Collected data
========
Lemma visit_neighbor_mono (c : Z) (s : bfs_state) (nb k : string) :
  0 ≤ c → hier_ok s →
  level_or0 (levels s) k ≤ level_or0 (levels (visit_neighbor c s nb)) k.
Proof.
  intros Hc Hok. unfold visit_neighbor.
  destruct (decide (nb ∈ visited s)) as [Hin|Hout].
  - destruct (Z.ltb_spec (level_or0 (levels s) nb) (c + 1)); [|lia].
    cbn. rewrite level_or0_insert. destruct (decide (nb = k)) as [<-|]; lia.
  - cbn. rewrite level_or0_insert. destruct (decide (nb = k)) as [<-|]; [|lia].
    unfold level_or0 at 1. destruct Hok as [_ Hdom]. rewrite (Hdom nb Hout). lia.
Qed.

Lemma visit_neighbor_raises (c : Z) (s : bfs_state) (nb : string) :
  c + 1 ≤ level_or0 (levels (visit_neighbor c s nb)) nb.
Proof.
  unfold visit_neighbor. destruct (decide (nb ∈ visited s)) as [Hin|Hout].
  - destruct (Z.ltb_spec (level_or0 (levels s) nb) (c + 1)); [|lia].
    cbn. rewrite level_or0_insert, decide_True by done. lia.
  - cbn. rewrite level_or0_insert, decide_True by done. lia.
Qed.

Lemma visit_all_ok (c : Z) (nbs : list string) (s : bfs_state) :
  0 ≤ c → hier_ok s →
  hier_ok (foldl (visit_neighbor c) s nbs)
  ∧ (∀ k, level_or0 (levels s) k ≤ level_or0 (levels (foldl (visit_neighbor c) s nbs)) k)
  ∧ (∀ nb, nb ∈ nbs → c + 1 ≤ level_or0 (levels (foldl (visit_neighbor c) s nbs)) nb).
Proof.
  intros Hc. induction nbs as [|nb nbs IH] using rev_ind; intros Hok.
  - cbn. split; [done|]. split; [intros; lia | set_solver].
  - destruct (IH Hok) as (Hok' & Hmono & Hraise). rewrite foldl_snoc.
    split; [by apply visit_neighbor_ok|]. split.
    + intros k. etransitivity; [apply Hmono|]. by apply visit_neighbor_mono.
    + intros x Hx. apply elem_of_app in Hx as [Hx|Hx].
      * etransitivity; [by apply Hraise|]. by apply visit_neighbor_mono.
      * apply list_elem_of_singleton in Hx as ->. apply visit_neighbor_raises.
Qed.

Lemma hier_step_ok (s s' : bfs_state) :
  hier_ok s → hier_step adj s = Some s' →
  hier_ok s'
  ∧ (∀ k, level_or0 (levels s) k ≤ level_or0 (levels s') k)
  ∧ (∀ u rest v, queue s = u :: rest → v ∈ default [] (adj !! u) →
       level_or0 (levels s) u + 1 ≤ level_or0 (levels s') v).
Proof.
  intros Hok. unfold hier_step. destruct (queue s) as [|cur rest] eqn:Q; [done|].
  intros [= <-].
  destruct (visit_all_ok (level_or0 (levels s) cur) (default [] (adj !! cur))
              (BfsState (levels s) (visited s) rest)) as (H1 & H2 & H3).
  - by eapply level_or0_nonneg.
  - done.
  - split; [done|]. split; [done|]. intros u rest' v [= <- <-]. apply H3.
Qed.
(** * Wheel strategy bot: a shallow embedding of models.py, main.py and
    wheel_controller.py.

    Conventions of the embedding:
    - Python [float] values (strike, premium) are modelled as exact rationals
      [Q] of their decimal literals; the comparisons the validators make with
      the constants 0, 1000 and 10000 are the same on both.
    - Python strings are modelled as [string]: the model covers ASCII text
      only, on which [str.lower] and [str.upper] are the ASCII case maps
      (non-ASCII characters, such as those whose case maps leave ASCII,
      are outside it).
    - A Python exception is the [Raise] case of the small exception monad
      [Exc]; [try]/[except Exception] is a [match] on it. *)

From Stdlib Require Import ZArith QArith String Ascii List Bool Lia.
From Stdlib Require Import Sorting.Mergesort Sorting.Permutation Sorting.Sorted Structures.Orders.
Import ListNotations.
Open Scope string_scope.
Open Scope Z_scope.

(** ** Python exceptions *)

Inductive PyExc : Type :=
| ValueError (msg : string)
| IndexError (msg : string)
| OtherError (msg : string).

Definition exc_msg (e : PyExc) : string :=
  match e with ValueError m | IndexError m | OtherError m => m end.

Inductive Exc (A : Type) : Type :=
| Ret (a : A)
| Raise (e : PyExc).
Arguments Ret {A} a.
Arguments Raise {A} e.

Definition bind {A B} (c : Exc A) (k : A -> Exc B) : Exc B :=
  match c with Ret a => k a | Raise e => Raise e end.

Notation "x <- c ;; k" := (bind c (fun x => k))
  (at level 61, c at next level, right associativity).

(** Decimal rendering of a non-negative integer, as [str(n)] / [f"{n}"]. *)
Fixpoint uint_to_string (u : Decimal.uint) : string :=
  match u with
  | Decimal.Nil => ""
  | Decimal.D0 u => String "0" (uint_to_string u)
  | Decimal.D1 u => String "1" (uint_to_string u)
  | Decimal.D2 u => String "2" (uint_to_string u)
  | Decimal.D3 u => String "3" (uint_to_string u)
  | Decimal.D4 u => String "4" (uint_to_string u)
  | Decimal.D5 u => String "5" (uint_to_string u)
  | Decimal.D6 u => String "6" (uint_to_string u)
  | Decimal.D7 u => String "7" (uint_to_string u)
  | Decimal.D8 u => String "8" (uint_to_string u)
  | Decimal.D9 u => String "9" (uint_to_string u)
  end.

Definition z_to_dec (z : Z) : string := uint_to_string (N.to_uint (Z.to_N z)).

(** [f"{n:02d}"] for a non-negative [n]. *)
Definition pad2 (n : Z) : string :=
  if n <? 10 then "0" ++ z_to_dec n else z_to_dec n.

(** ** Python's [datetime.date] (proleptic Gregorian calendar) *)
Module PyDate.

Record date := mkdate { year : Z; month : Z; day : Z }.

Definition MINYEAR : Z := 1.
Definition MAXYEAR : Z := 9999.

Definition is_leap (y : Z) : bool :=
  (y mod 4 =? 0) && (negb (y mod 100 =? 0) || (y mod 400 =? 0)).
========
* Work to complete *
Once more, write out the records exactly as they are.

* Output for this exercise *
Lemma visit_neighbor_mono (c : Z) (s : bfs_state) (nb k : string) :
  0 ≤ c → hier_ok s →
  level_or0 (levels s) k ≤ level_or0 (levels (visit_neighbor c s nb)) k.
Proof.
  intros Hc Hok. unfold visit_neighbor.
  destruct (decide (nb ∈ visited s)) as [Hin|Hout].
  - destruct (Z.ltb_spec (level_or0 (levels s) nb) (c + 1)); [|lia].
    cbn. rewrite level_or0_insert. destruct (decide (nb = k)) as [<-|]; lia.
  - cbn. rewrite level_or0_insert. destruct (decide (nb = k)) as [<-|]; [|lia].
    unfold level_or0 at 1. destruct Hok as [_ Hdom]. rewrite (Hdom nb Hout). lia.
Qed.

Lemma visit_neighbor_raises (c : Z) (s : bfs_state) (nb : string) :
  c + 1 ≤ level_or0 (levels (visit_neighbor c s nb)) nb.
Proof.
  unfold visit_neighbor. destruct (decide (nb ∈ visited s)) as [Hin|Hout].
  - destruct (Z.ltb_spec (level_or0 (levels s) nb) (c + 1)); [|lia].
    cbn. rewrite level_or0_insert, decide_True by done. lia.
  - cbn. rewrite level_or0_insert, decide_True by done. lia.
Qed.

Lemma visit_all_ok (c : Z) (nbs : list string) (s : bfs_state) :
  0 ≤ c → hier_ok s →
  hier_ok (foldl (visit_neighbor c) s nbs)
  ∧ (∀ k, level_or0 (levels s) k ≤ level_or0 (levels (foldl (visit_neighbor c) s nbs)) k)
  ∧ (∀ nb, nb ∈ nbs → c + 1 ≤ level_or0 (levels (foldl (visit_neighbor c) s nbs)) nb).
Proof.
  intros Hc. induction nbs as [|nb nbs IH] using rev_ind; intros Hok.
  - cbn. split; [done|]. split; [intros; lia | set_solver].
  - destruct (IH Hok) as (Hok' & Hmono & Hraise). rewrite foldl_snoc.
    split; [by apply visit_neighbor_ok|]. split.
    + intros k. etransitivity; [apply Hmono|]. by apply visit_neighbor_mono.
    + intros x Hx. apply elem_of_app in Hx as [Hx|Hx].
      * etransitivity; [by apply Hraise|]. by apply visit_neighbor_mono.
      * apply list_elem_of_singleton in Hx as ->. apply visit_neighbor_raises.
Qed.

Lemma hier_step_ok (s s' : bfs_state) :
  hier_ok s → hier_step adj s = Some s' →
  hier_ok s'
  ∧ (∀ k, level_or0 (levels s) k ≤ level_or0 (levels s') k)
  ∧ (∀ u rest v, queue s = u :: rest → v ∈ default [] (adj !! u) →
       level_or0 (levels s) u + 1 ≤ level_or0 (levels s') v).
Proof.
  intros Hok. unfold hier_step. destruct (queue s) as [|cur rest] eqn:Q; [done|].
  intros [= <-].
  destruct (visit_all_ok (level_or0 (levels s) cur) (default [] (adj !! cur))
              (BfsState (levels s) (visited s) rest)) as (H1 & H2 & H3).
  - by eapply level_or0_nonneg.
  - done.
  - split; [done|]. split; [done|]. intros u rest' v [= <- <-]. apply H3.
Qed.
(** * Wheel strategy bot: a shallow embedding of models.py, main.py and
    wheel_controller.py.

    Conventions of the embedding:
    - Python [float] values (strike, premium) are modelled as exact rationals
      [Q] of their decimal literals; the comparisons the validators make with
      the constants 0, 1000 and 10000 are the same on both.
    - Python strings are modelled as [string]: the model covers ASCII text
      only, on which [str.lower] and [str.upper] are the ASCII case maps
      (non-ASCII characters, such as those whose case maps leave ASCII,
      are outside it).
    - A Python exception is the [Raise] case of the small exception monad
      [Exc]; [try]/[except Exception] is a [match] on it. *)

From Stdlib Require Import ZArith QArith String Ascii List Bool Lia.
From Stdlib Require Import Sorting.Mergesort Sorting.Permutation Sorting.Sorted Structures.Orders.
Import ListNotations.
Open Scope string_scope.
Open Scope Z_scope.

(** ** Python exceptions *)

Inductive PyExc : Type :=
| ValueError (msg : string)
| IndexError (msg : string)
| OtherError (msg : string).

Definition exc_msg (e : PyExc) : string :=
  match e with ValueError m | IndexError m | OtherError m => m end.

Inductive Exc (A : Type) : Type :=
| Ret (a : A)
| Raise (e : PyExc).
Arguments Ret {A} a.
Arguments Raise {A} e.

Definition bind {A B} (c : Exc A) (k : A -> Exc B) : Exc B :=
  match c with Ret a => k a | Raise e => Raise e end.

Notation "x <- c ;; k" := (bind c (fun x => k))
  (at level 61, c at next level, right associativity).

(** Decimal rendering of a non-negative integer, as [str(n)] / [f"{n}"]. *)
Fixpoint uint_to_string (u : Decimal.uint) : string :=
  match u with
  | Decimal.Nil => ""
  | Decimal.D0 u => String "0" (uint_to_string u)
  | Decimal.D1 u => String "1" (uint_to_string u)
  | Decimal.D2 u => String "2" (uint_to_string u)
  | Decimal.D3 u => String "3" (uint_to_string u)
  | Decimal.D4 u => String "4" (uint_to_string u)
  | Decimal.D5 u => String "5" (uint_to_string u)
  | Decimal.D6 u => String "6" (uint_to_string u)
  | Decimal.D7 u => String "7" (uint_to_string u)
  | Decimal.D8 u => String "8" (uint_to_string u)
  | Decimal.D9 u => String "9" (uint_to_string u)
  end.

Definition z_to_dec (z : Z) : string := uint_to_string (N.to_uint (Z.to_N z)).

(** [f"{n:02d}"] for a non-negative [n]. *)
Definition pad2 (n : Z) : string :=
  if n <? 10 then "0" ++ z_to_dec n else z_to_dec n.

(** ** Python's [datetime.date] (proleptic Gregorian calendar) *)
Module PyDate.

Record date := mkdate { year : Z; month : Z; day : Z }.

Definition MINYEAR : Z := 1.
Definition MAXYEAR : Z := 9999.

Definition is_leap (y : Z) : bool :=
  (y mod 4 =? 0) && (negb (y mod 100 =? 0) || (y mod 400 =? 0)).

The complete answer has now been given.